So, back from Seattle, K and G and me floating back to the high desert and out of the northern rainforest, slip-stream concrete, pebble-covered and mossy, where the Space Needle floats out of necessity–what would postcards be without it?–and the sea planes crossing the shoals, skipped like rocks near Bainbridge Island, Alki Beach, the noodles sliding down our throats as we drink in Hiroshige, Utamaro and Hokusai…”I’m a coyote”, the water tower closed because of furloughs, the sinking burgers, the drifting chunks of wet flame as a fountain burst and of course you’d fall on your ass, but that’s bad parenting for you or not getting out much. Either way it’s time to pay the two bucks for a bumper car and you think you know beauty, it’s set aside for theory but when all is said and done who wants a grey book for safety? It’s the brocade. It’s the inset rubies. The sweating streets don’t make the choice for you, the hills twenty thousand days from the beginning. And I carved a porcelain pillow. And I ate my pizza with olives. And my shoes have miles and miles.

OK

April 14th, 2010

Ok, so maybe a little knee-jerk-y with the idea that I would actually stop writing. The fact remains that I like to write what I want to read–so, I couldn’t stop, even if I wanted to.

April

April 13th, 2010

I’ve been struggling with the motivation for new posts lately. Not that there aren’t enough things to write about, but more because many of those things–art exhibits, mostly–tap into a repetitive space in my brain, a space I feel is also occupied by books about food, thoughts on Unitarianism or the significance of the Toyota Landcruiser.

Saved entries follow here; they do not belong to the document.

(** One command. *)
Lemma command_served d c w :
  (∀ w, d_others d w = w) → named (w_backend w) → sendable c →
  ∃ w' r, cache_serve d (form_post (command_form c)) w = (w', Some r) ∧
    w_backend w' = happen (Called (domain_op d c)) (w_backend w) ∧ answers Quote c (catalogue (w_backend w)) r.
Proof.
  intros Ho Hb Hc. pose proof Hc as [_ Hs].
  rewrite (cache_serve_form d (command_op c) (command_fields c) w Hs : cache_serve d (form_post (command_form c)) w = _).
  unfold handle. fold (command_form c). rewrite (command_decoded d c w Hc). unfold answers. rewrite catalogue_lookup.
  destruct (instances (w_backend w) !! command_name c) as [s|] eqn:E; [pose proof (Hb _ _ E) as Hn|];
    destruct c as [n v nt t|n nt t|n|n|n]; cbn [command_name domain_op happen lc_run cache_lifecycle run] in *;
    unfold call, call_in, CreateInstance, ModifyInstance, RebootInstance, DeleteInstance, DescribeInstance; rewrite E; cbn [fst snd].
  - by eexists _, _.
  - erewrite (described_after d n _ _ Ho); [| |cbn; by rewrite lookup_insert_eq]; [|done]. eexists _, _. split; [done|]. split; [done|].
    cbn. by rewrite if_eqb_decide.
  - erewrite (described_after d n _ _ Ho); [| |cbn; by rewrite lookup_insert_eq]; [|done]. by eexists _, _.
  - by eexists _, _.
  - rewrite (shown_config n) by done. eexists _, _. split; [done|]. split; [done|]. by eexists.
  - unfold reply. cbn [fst snd ci_AuthToken]. destruct (String.eqb t ""); by eexists _, _.
  - by eexists _, _.
  - by eexists _, _.
  - by eexists _, _.
  - by eexists _, _.
Qed.

(** A move of a session: a command, or the end of the sleep of one of the
    goroutines asleep. *)
Inductive move := Asks (d : draws) (c : command) | Wakes (i : nat).
(** What a move did. *)
Inductive entry := Answered (d : draws) (c : command) (r : option answer) | Finished (t : timer) | Nothing.

Definition play_one (m : move) w : world * entry :=
  match m with
  | Asks d c => let '(w', r) := cache_serve d (form_post (command_form c)) w in (w', Answered d c r)
  | Wakes i =>
      match w_asleep w !! i with
      | Some t => (mkWorld (fire t (w_backend w)) (delete i (w_asleep w)), Finished t)
      | None => (w, Nothing)
      end
  end.
Fixpoint play (ms : list move) w : world * list entry :=
  match ms with
  | [] => (w, [])
  | m :: ms => let '(w, e) := play_one m w in let '(w, es) := play ms w in (w, e :: es)
  end.

(** The catalogue after an entry, and what the entry must be like before it. *)
Definition after (e : entry) (m : gmap string config) : gmap string config :=
  match e with
  | Answered d c _ => configure (Called (domain_op d c)) m
  | Finished t => configure (Woke t) m
  | Nothing => m
  end.
Definition entry_agrees (e : entry) (m : gmap string config) : Prop :=
  match e with Answered _ c r => ∃ x, r = Some x ∧ answers Quote c m x | _ => True end.
Fixpoint agree (es : list entry) (m : gmap string config) : Prop :=
  match es with [] => True | e :: es => entry_agrees e m ∧ agree es (after e m) end.

Definition playable (m : move) : Prop :=
  match m with Asks d c => (∀ w, d_others d w = w) ∧ sendable c | Wakes _ => True end.

Lemma play_one_agrees m w : playable m → named (w_backend w) →
  let '(w', e) := play_one m w in
  named (w_backend w') ∧ entry_agrees e (catalogue (w_backend w)) ∧
  catalogue (w_backend w') = after e (catalogue (w_backend w)).
Proof.
  intros Hm Hb. destruct m as [d c|i]; cbn.
  - destruct Hm as [Ho Hc]. destruct (command_served d c w Ho Hb Hc) as (w' & r & -> & E & Ha).
    rewrite E, happen_configure. split_and!; [by apply cache_happen_named|by exists r|done].
  - destruct (w_asleep w !! i) as [t|]; [|done]. cbn [w_backend].
    change (fire t (w_backend w)) with (happen (Woke t) (w_backend w)). rewrite happen_configure.
    split_and!; [by apply cache_happen_named|done|done].
Qed.

Lemma play_agrees ms w : Forall playable ms → named (w_backend w) →
  let '(w', es) := play ms w in
  length es = length ms ∧ agree es (catalogue (w_backend w)) ∧
  catalogue (w_backend w') = fold_left (λ m e, after e m) es (catalogue (w_backend w)).
Proof.
  revert w. induction ms as [|m ms IH]; intros w Hms Hb; cbn; [done|]. apply Forall_cons in Hms as [Hm Hms].
  pose proof (play_one_agrees m w Hm Hb) as H1. destruct (play_one m w) as [w1 e]. destruct H1 as (Hb1 & He & E1).
  specialize (IH w1 Hms Hb1). destruct (play ms w1) as [w2 es]. destruct IH as (Hl & Ha & E2). cbn.
  rewrite Hl, <-E1. done.
Qed.
End serve.

Lemma reachable_named (w : world) : reachable w → named (w_backend w).
Proof.
  apply (reachable_inv named); [apply map_Forall_empty| |]; [intros o b|intros t b];
    [apply (cache_happen_named (Called o) b)|apply (cache_happen_named (Woke t) b)].
Qed.

(** C13: Sessions of an ElastiCache client are served from the catalogue of its
    caches.  From any reachable world, let the client send any commands over
    HTTP, as forms within the size limit that name a cache, while the backend's
    goroutines wake up in between in any order; no other caller changes the
    backend between the two domain calls of a modification or a reboot.  Every
    command is answered, and by the catalogue that the entries
    before it determine: a creation of a taken name and a command on a name that
    is not there are refused with ElastiCache's codes.  A creation, a
    modification and a reboot are answered with the entry as they leave it and
    "creating", "modifying" or "rebooting cache cluster nodes", a deletion with
    the name and "deleting" alone, and DescribeCacheClusters with the entry, its
    endpoint exactly when it is shown as available.  A modification
    replaces the fields it sets, and an entry leaves the catalogue only when
    the goroutine of a deletion wakes up. *)
Theorem elasticache_sessions_keep_catalogue (Quote : string → string)
    (params : string → string → string * option string) (ms : list move) (w : world) :
  reachable w → Forall playable ms →
  let '(w', es) := play Quote params ms w in
  let m := catalogue (w_backend w) in
  length es = length ms ∧ agree Quote es m ∧ catalogue (w_backend w') = fold_left (λ m e, after e m) es m.
Proof. intros Hr Hms. apply play_agrees; [done|]. by apply reachable_named. Qed.

Definition ec_demo_draws : draws := mkDraws 7 [] Datatypes.id.
Definition ec_demo_moves : list move :=
  [Asks ec_demo_draws (Create "c" "7.1" "cache.t3.micro" "tok"); Asks ec_demo_draws (Create "c" "" "" "");
   Asks ec_demo_draws (Modify "c" "cache.m5.large" ""); Wakes 0; Wakes 0; Asks ec_demo_draws (Describe "c");
   Asks ec_demo_draws (Delete "c"); Wakes 0; Asks ec_demo_draws (Reboot "c")].

Definition statuses (es : list entry) : list Z :=
  omap (λ e, match e with Answered _ _ (Some r) => Some (GoHttp.Status r) | _ => None end) es.

Lemma elasticache_sessions_keep_catalogue_witness :
  let '(w', es) := play Datatypes.id (λ t _, (t, None)) ec_demo_moves start in
  agree Datatypes.id es ∅ ∧ statuses es = [200; 400; 200; 200; 200; 404]%Z.
Proof.
  pose proof (elasticache_sessions_keep_catalogue Datatypes.id (λ t _, (t, None)) ec_demo_moves start) as H.
  destruct (play Datatypes.id (λ t _, (t, None)) ec_demo_moves start) as [w' es] eqn:E.
  destruct H as (_ & Ha & _); [constructor|repeat (apply Forall_cons; split; [try (split; [done|]; split; vm_compute; done); done|]); by apply Forall_nil|].
  split; [exact Ha|]. apply (f_equal snd) in E. cbn [snd] in E. rewrite <-E. by vm_compute.
Defined.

I just don’t think I’m going to come up with anything earth-shattering about Man Ray, I guess–or if I did, I would feel compelled to include an analysis of every Corvette color scheme from 1953 to now–because it would help to understand Man Ray. But, if I lay off of art writing, what do I do with the interviews I’ve collected or the upcoming one with Martin Back? The ideas in those recordings, from those people, are interesting, and the upcoming ones surely fall along the same track.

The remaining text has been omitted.